Glossary of Technical Terms

from Primer on Large-Scale Assessments of Educational Achievement

Asia Primary Learning Metrics 2019 Assessment

The following definitions have been adapted from the Standards for Educational and Psychological Testing (AERA, APA, and NCME 2014) and the 2014 ETS Standards for Quality and Fairness (ETS 2014).

Accessibility. A test is accessible when its design permits as many students as possible to demonstrate what they know and can do without test or item characteristics that are irrelevant to the knowledge or skill domain being assessed impeding them.

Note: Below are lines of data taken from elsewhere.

(* ===== verification/FormatLaws.v ===== *)
(** * Laws of the page bodies

    The slotted layout as a closed form (the records are laid out back to back at
    the end of the body, one slot per record), the round trips of the four page
    bodies and of whole pages, and the exact capacity of a leaf. *)

From S2P Require Import Prelude Key Core Page Superblock Format.

Module FormatLaws.
Import Core Format.

(** ** Placement of slotted records *)

Lemma copy_at_app_front {A} (l s t : list A) o :
  0 ≤ o → o + len s + len t ≤ len l →
  copy_at (copy_at l (o + len s) t) o s = copy_at l o (s ++ t).
Proof.
  intros. pose proof (len_nonneg s). pose proof (len_nonneg t). apply list_eq. intros i.
  rewrite !copy_at_lookup by (rewrite ?len_copy_at, ?len_app; lia). rewrite len_app.
  repeat case_decide; try lia; try done.
  - rewrite lookup_app_l by (unfold len in *; lia). done.
  - rewrite lookup_app_r by (unfold len in *; lia). f_equal. unfold len in *. lia.
Qed.

Section slotted.
Context {T : Type} (encode_record : T → result bytes) (key_of : T → bytes) (message : string).

Fixpoint slots_of (off : Z) (es : list T) (recs : list bytes) : list (Z * Z * Z) :=
  match es, recs with
  | e :: es, r :: recs => (off, len r, len (key_of e)) :: slots_of (off + len r) es recs
  | _, _ => []
  end.

Lemma slots_of_snoc off es recs e r :
  length es = length recs →
  slots_of off (es ++ [e]) (recs ++ [r]) =
  slots_of off es recs ++ [(off + len (concat recs), len r, len (key_of e))].
Proof.
  revert off recs. induction es as [|e' es IH]; intros off [|r' recs] Hl; simplify_eq/=.
  - by rewrite Z.add_0_r.
  - rewrite IH by done. rewrite len_app. by rewrite Z.add_assoc.
Qed.

Lemma place_records_Ok sb rev body upper slots body' upper' slots' :
  0 ≤ sb → sb ≤ upper → upper ≤ len body →
  place_records encode_record key_of message sb rev body upper slots = Ok (body', upper', slots') →
  ∃ recs, Forall2 (λ e r, encode_record e = Ok r) (reverse rev) recs ∧
    upper' = upper - len (concat recs) ∧ sb ≤ upper' ∧
    body' = copy_at body upper' (concat recs) ∧
    slots' = slots_of upper' (reverse rev) recs ++ slots.
Proof.
  intros Hsb. revert body upper slots. induction rev as [|e rev IH]; intros body upper slots Hu Hb; simpl.
  - intros [= <- <- <-]. exists []. split_and!; try done; [simpl; blen|].
    unfold copy_at. simpl. destruct (drop _ _) eqn:E; simpl; rewrite <-E; by rewrite take_drop.
  - destruct (encode_record e) as [r| |] eqn:He; try done. simpl. unfold checked_sub.
    destruct (Z.leb_spec (len r) upper); [|done]. simpl.
    destruct (Z.ltb_spec (upper - len r) sb); [done|]. simpl. pose proof (len_nonneg r).
    intros (recs & HF & -> & Hs & -> & ->)%IH; [|lia|rewrite len_copy_at; lia].
    pose proof (len_nonneg (concat recs)).
    exists (recs ++ [r]). rewrite reverse_cons, concat_app. simpl. rewrite app_nil_r, len_app.
    split_and!; try lia.
    + apply Forall2_app; [done|]. by constructor.
    + rewrite <-copy_at_app_front by lia.
      replace (upper - (len (concat recs) + len r)) with (upper - len r - len (concat recs)) by lia.
      by replace (upper - len r - len (concat recs) + len (concat recs)) with (upper - len r) by lia.
    + rewrite slots_of_snoc by (by eapply Forall2_length). rewrite <-app_assoc. simpl.
      replace (upper - (len (concat recs) + len r)) with (upper - len r - len (concat recs)) by lia.
      by replace (upper - len r - len (concat recs) + len (concat recs)) with (upper - len r) by lia.
Qed.
(* ===== verification/Overlay.v ===== *)
(** * The copy-on-write overlay of the B+Tree

    Models the [Overlay] of src/crates/dodb-storage/src/btree/mod.rs: every request
    runs against an overlay of decoded pages in front of the committed store, and
    finishing the overlay produces the page images of one commit.  What the overlay
    needs of the committed store is the class [CommittedStore]; the store of
    Store.v implements it.

    Loops that the source bounds by a [visited] set or by a page count take fuel.
    A traversal visits each page at most once and every page lies between
    [FIRST_DATA_PAGE] and the high-water page, so [S high_water] turns are enough
    for it; an overflow chain is cut off after [MAX_OVERFLOW_PAGES] pages. *)

From S2P Require Import Prelude Key Core Page Superblock Format.

Module Overlay.
Import Core.

Abbreviation PageData := Format.PageData.
Abbreviation ValueRef := Format.ValueRef.
Abbreviation LeafEntry := Format.LeafEntry.
Abbreviation InternalEntry := Format.InternalEntry.
Abbreviation Superblock := Superblock.Superblock.
Abbreviation SuperblockSlot := Superblock.SuperblockSlot.

Definition FIRST_DATA_PAGE : Z := 2.
Definition MAX_ENCODED_KEY_SIZE : Z := 3992.

Record StorageLimits : Type := mkLimits {
  inline_value_limit : Z;
  max_value_size : Z;
}.
Definition default_limits : StorageLimits :=
  mkLimits Format.INLINE_VALUE_LIMIT Format.MAX_VALUE_SIZE.

Record Document : Type := mkDocument {
  doc_key : DocumentKey;
  doc_value : bytes;
  doc_revision : Revision;
}.

Inductive BatchRequest : Type :=
  | ReqGet (key : DocumentKey)
  | ReqPut (key : DocumentKey) (value : bytes)
  | ReqDelete (key : DocumentKey)
  | ReqQuery (pk : Key.PrimaryKey) (exclusive_after_sk : option Key.SortKey) (limit : Z)
  | ReqScan (exclusive_after_key : option DocumentKey) (limit : Z).

Inductive BatchResponse : Type :=
  | RespGet (state : RevisionState)
  | RespPut (r : Revision)
  | RespDelete (r : Revision)
  | RespQuery (rows : list Document)
  | RespScan (rows : list Document).

Record PreparedBatch : Type := mkPrepared {
  responses : list BatchResponse;
  changed_pages : gmap PageId bytes;
  changed_decoded : gmap PageId PageData;
  prepared_read_pages : gmap PageId PageData;
  new_superblock : Superblock;
  new_slot : SuperblockSlot;
  base_generation : Z;
  prepared_next_revision : Revision;
  prepared_root : PageId;
  prepared_free_list_head : option PageId;
  prepared_high_water : PageId;
  prepared_commit_lsn : option Lsn;
  batch_id : Z;
}.
(* ===== verification/Tree.v ===== *)
(** * The B+Tree invariant

    What the pages behind an overlay mean.  A ghost map labels every page that is
    in use: a tree page with its height and the interval of keys it is responsible
    for, a page of a value that does not fit inline, or a page of the free list.
    The invariant is local: every page is checked against its own label and the
    labels of the pages it names, intervals of the same height are disjoint, and
    the contents of a leaf are the restriction of the abstract database to its
    interval.

    During a split the parents still believe in the label the split page had
    before; [Gc] are the labels the parents believe in, [G] the actual ones. *)

From S2P Require Import Prelude Wp Key Core Superblock Format FormatLaws Overlay.

Module Tree.
Import Core Overlay.

(** ** The committed store, as the overlay sees it *)

Class CommittedStoreSpec (B : Type) {CB : CommittedStore B} : Type := {
  committed : B → PageId → option PageData;
  serving : B → Prop;
  cache_get_spec : ∀ id b, serving b →
    serving (cache_get id b).2 ∧ header (cache_get id b).2 = header b ∧
    (∀ i, committed (cache_get id b).2 i = committed b i) ∧
    (∀ p, (cache_get id b).1 = Some p → committed b id = Some p);
  read_page_spec : ∀ id b p, serving b → committed b id = Some p →
    ∃ b', read_page_from_file id b = (Ok p, b') ∧ serving b' ∧ header b' = header b ∧
          (∀ i, committed b' i = committed b i);
  read_page_frame : ∀ id b, serving b → FIRST_DATA_PAGE ≤ id →
    serving (read_page_from_file id b).2 ∧ header (read_page_from_file id b).2 = header b ∧
    (∀ i, committed (read_page_from_file id b).2 i = committed b i) ∧
    (∀ p, (read_page_from_file id b).1 = Ok p → committed b id = Some p);
}.

(** ** Intervals and labels *)

(** Keys at or above [lo] and below [hi]; the empty key is the least one and
    [None] is no upper bound. *)
Definition below (hi : option bytes) (k : bytes) : Prop :=
  match hi with None => True | Some h => bytes_lt k h end.
Definition in_bounds (lo : bytes) (hi : option bytes) (k : bytes) : Prop :=
  ¬ bytes_lt k lo ∧ below hi k.

Inductive role : Type :=
  | RTree (h : nat) (lo : bytes) (hi : option bytes)
  | RValue (owner : option bytes)
  | RFree.

Abbreviation labels := (gmap PageId role).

Accommodations. Changes to a test’s format or administration conditions to address the needs of particular students (for example, extra testing time for students for whom the language of testing is not the language they speak at home). These changes should not alter the knowledge or skill that the test measures or the ability to compare student scores.

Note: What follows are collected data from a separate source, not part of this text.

(* ===== verification/TreeInsert.v ===== *)
(** * Inserting into the tree

    [insert_leaf_entries] and [insert_parent_separator]: rewriting a leaf, splitting
    it when it does not fit, and carrying the separator up to the root, all keep
    the tree invariant; the only errors are a page space that is exhausted and
    entries that no split fits. *)

From S2P Require Import Prelude Wp Key Core Superblock Format FormatLaws Overlay Tree TreeSearch SplitRoom.

Module TreeInsert.
Import Core Overlay Tree TreeSearch SplitRoom.

(** ** Choosing a split *)

Lemma split_candidates_range n c : c ∈ split_candidates n → 1 ≤ c < n.
Proof. unfold split_candidates. rewrite merge_sort_Permutation, elem_of_seqZ. lia. Qed.

Lemma choose_leaf_split_spec es :
  match choose_leaf_split es with
  | Ok c => 1 ≤ c < len es ∧ Format.leaf_fits (es.[0; c)) = true ∧ Format.leaf_fits (es.[c; len es)) = true
  | Err e => rejected e
  | Stuck _ => False
  end.
Proof.
  unfold choose_leaf_split. destruct (list_find _ _) as [[i c]|] eqn:E; [|by eexists].
  apply list_find_Some in E as (Hc & [? ?]%Is_true_true%andb_true_iff & _).
  split_and!; try done; apply (split_candidates_range (len es) c); by eapply list_elem_of_lookup_2.
Qed.

(** Cutting a list at an index. *)
Lemma slice_cut {A} (l : list A) c : 0 ≤ c ≤ len l → l.[0; c) ++ l.[c; len l) = l.
Proof. intros. rewrite <-slice_split by lia. by apply slice_full. Qed.

Lemma slice_cut_at {A} (l : list A) c x :
  0 ≤ c → l !! Z.to_nat c = Some x → l.[0; c) ++ x :: l.[c + 1; len l) = l.
Proof.
  intros Hc Hx. assert (c < len l) by (apply lookup_lt_Some in Hx; unfold len; lia).
  trans (l.[0; c) ++ l.[c; len l)); [f_equal|apply slice_cut; lia].
  rewrite (slice_split l c (c + 1)) by lia.
  destruct (index_in_range (E:=unit) l c) as (y & Hy & ->); [lia|].
  unfold index in Hy. rewrite (proj2 (Z.leb_le 0 c)), Hx in Hy by done. by injection Hy as <-.
Qed.

Lemma index_lookup {E A} (l : list A) c x : 0 ≤ c → l !! Z.to_nat c = Some x → index (E:=E) l c = Ok x.
Proof. intros Hc Hx. unfold index. rewrite (proj2 (Z.leb_le 0 c)) by done. by rewrite Hx. Qed.

(** ** Leaf entries *)

Lemma find_entry_cons e es k :
  find_entry (e :: es) k = if decide (Format.key e = k) then Some e else find_entry es k.
Proof.
  unfold find_entry. simpl. case_decide; [done|]. by destruct (list_find _ es) as [[]|].
Qed.

Lemma find_entry_app l l' k :
  find_entry (l ++ l') k = match find_entry l k with Some e => Some e | None => find_entry l' k end.
Proof.
  induction l as [|e l IH]; [done|]. rewrite <-app_comm_cons, !find_entry_cons, IH. by case_decide.
Qed.

Lemma find_entry_Some es k e : find_entry es k = Some e → e ∈ es ∧ Format.key e = k.
Proof.
  induction es as [|e' es IH]; [done|]. rewrite find_entry_cons. case_decide.
  - intros [= ->]. split; [left|done].
  - intros [? ?]%IH. split; [by right|done].
Qed.

Lemma find_entry_None es k : k ∉ keys es → find_entry es k = None.
Proof.
  intros Hk. destruct (find_entry es k) as [e|] eqn:E; [|done].
  apply find_entry_Some in E as [He <-]. destruct Hk. by apply list_elem_of_fmap_2.
Qed.

Lemma keys_bounds_lt es k : Forall (λ x, bytes_lt k x) (keys es) → find_entry es k = None.
Proof. intros HF. apply find_entry_None. intros Hk. rewrite Forall_forall in HF. by apply (lt_irrefl k), HF. Qed.

Lemma find_entry_elem es e :
  StronglySorted bytes_lt (keys es) → e ∈ es → find_entry es (Format.key e) = Some e.
Proof.
  induction es as [|x es IH]; [by intros _ ?%not_elem_of_nil|]. rewrite fmap_cons, StronglySorted_cons.
  intros [Hx Hs] [->|He]%elem_of_cons; rewrite find_entry_cons; [by rewrite decide_True|].
  rewrite decide_False; [by apply IH|]. intros E. rewrite Forall_forall in Hx.
  apply (lt_irrefl (Format.key e)). rewrite <-E at 1. by apply Hx, list_elem_of_fmap_2.
Qed.

Lemma leaf_entry_in V G db lo hi next es e :
  leaf_ok V G db lo hi next es → e ∈ es →
  ∃ ov, db !! Format.key e = Some (Format.revision e, ov) ∧ value_at V G (Some (Format.key e)) (Format.value e) ov.
Proof.
  intros [L1 L2 L3 L4] He. rewrite Forall_forall in L2.
  destruct (L2 (Format.key e)) as [Hb _]; [by apply list_elem_of_fmap_2|]. specialize (L4 _ Hb).
  rewrite find_entry_elem in L4 by done. simpl in L4. destruct (db !! Format.key e) as [[r ov]|]; [|done].
  destruct L4 as [-> ?]. eauto.
Qed.

Lemma leaf_ok_frame V V' G G' db lo hi next es :
  (∀ n b hi', next = Some n → G !! n = Some (RTree 0 b hi') → ∃ hi'', G' !! n = Some (RTree 0 b hi'')) →
  (∀ i k, G !! i = Some (RValue (Some k)) → G' !! i = Some (RValue (Some k)) ∧ V' i = V i) →
  leaf_ok V G db lo hi next es → leaf_ok V' G' db lo hi next es.
Proof.
  intros Hn Hv [L1 L2 L3 L4]. split; try done.
  - destruct next as [n|]; [|done]. destruct L3 as (b & hi' & -> & Hl). destruct (Hn _ _ _ eq_refl Hl). eauto.
  - intros k Hk. eapply denotes_frame; [|by apply L4]. auto.
Qed.

Lemma leaf_ok_split V G db lo hi next l e l' r :
  leaf_ok V G db lo hi next (l ++ e :: l') → l ≠ [] →
  bytes_lt lo (Format.key e) ∧ below hi (Format.key e) ∧
  ((∃ hi', G !! r = Some (RTree 0 (Format.key e) hi')) →
     leaf_ok V G db lo (Some (Format.key e)) (Some r) l ∧ leaf_ok V G db (Format.key e) hi next (e :: l')).
Proof.
  intros [L1 L2 L3 L4] Hl. rewrite fmap_app, fmap_cons in L1, L2.
  pose proof L1 as L1'. rewrite StronglySorted_app in L1'. destruct L1' as (Hlt & Hs1 & Hs2).
  rewrite Forall_app, Forall_cons in L2. destruct L2 as (HF1 & [He Hc] & HF2).
  assert (Hle : ∀ k, k ∈ keys l → bytes_lt k (Format.key e)).
  { intros k Hk. apply Hlt; [done|left]. }
  pose proof Hs2 as [Hgt Hs2']%StronglySorted_cons. rewrite Forall_forall in HF1, Hgt.
  split.
  { destruct l as [|x l]; [done|]. eapply le_lt_trans; [|apply Hle; left]. apply (HF1 (Format.key x)). left. }
  split; [apply He|]. intros Hr. split; split.
  - done.
  - apply Forall_forall. intros k Hk. split; [|by apply HF1]. split; [by apply HF1|by apply Hle].
  - destruct Hr as [hi' ?]. eauto.
  - intros k [Hk1 Hk2]. simpl in Hk2.
    assert (denotes V G k (find_entry (l ++ e :: l') k) (db !! k)) as HD.
    { apply L4. split; [done|]. eapply below_le; [|apply He]. intros ?. destruct (lt_irrefl k). by trans (Format.key e). }
    rewrite find_entry_app in HD. destruct (find_entry l k); [done|].
    rewrite keys_bounds_lt in HD; [done|]. rewrite fmap_cons, Forall_cons. split; [done|].
    apply Forall_forall. intros x ?%Hgt. by trans (Format.key e).
  - done.
  - rewrite fmap_cons, Forall_cons. split; [split; [|done]; split; [apply lt_irrefl|apply He]|].
    rewrite Forall_forall in HF2 |- *. intros k Hk. split; [|by apply HF2]. split; [|by apply HF2].
    apply Hgt in Hk. intros ?. destruct (lt_irrefl k). by trans (Format.key e).
  - done.
  - intros k [Hk1 Hk2].
    assert (denotes V G k (find_entry (l ++ e :: l') k) (db !! k)) as HD.
    { apply L4. split; [|done]. intros Hlt'. destruct Hk1. eapply lt_le_trans; [done|]. apply He. }
    rewrite find_entry_app, find_entry_None in HD; [done|]. intros ?%Hle. by destruct Hk1.
Qed.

Achievement, proficiency, performance levels. Descriptions of what students know and can do organized into categories on a continuum aligned with content standards (for example, basic, proficient, advanced).

Adaptation, test adaptation. Changes to the original test format or its administration to increase accessibility for students who would otherwise face barriers unrelated to the knowledge domain being assessed; depending on the nature of the adaptation, it may or may not affect test score interpretation. Changes to a test as part of the translation and contextualization process for a particular linguistic and cultural group.

Adaptive test. A test, typically administered on a computer, in which easier or more difficult items are presented depending on a student’s correct or incorrect responses to previous items.

Alignment. The degree to which the content and cognitive demands of test items match the targeted content and cognitive demands described in the test specifications.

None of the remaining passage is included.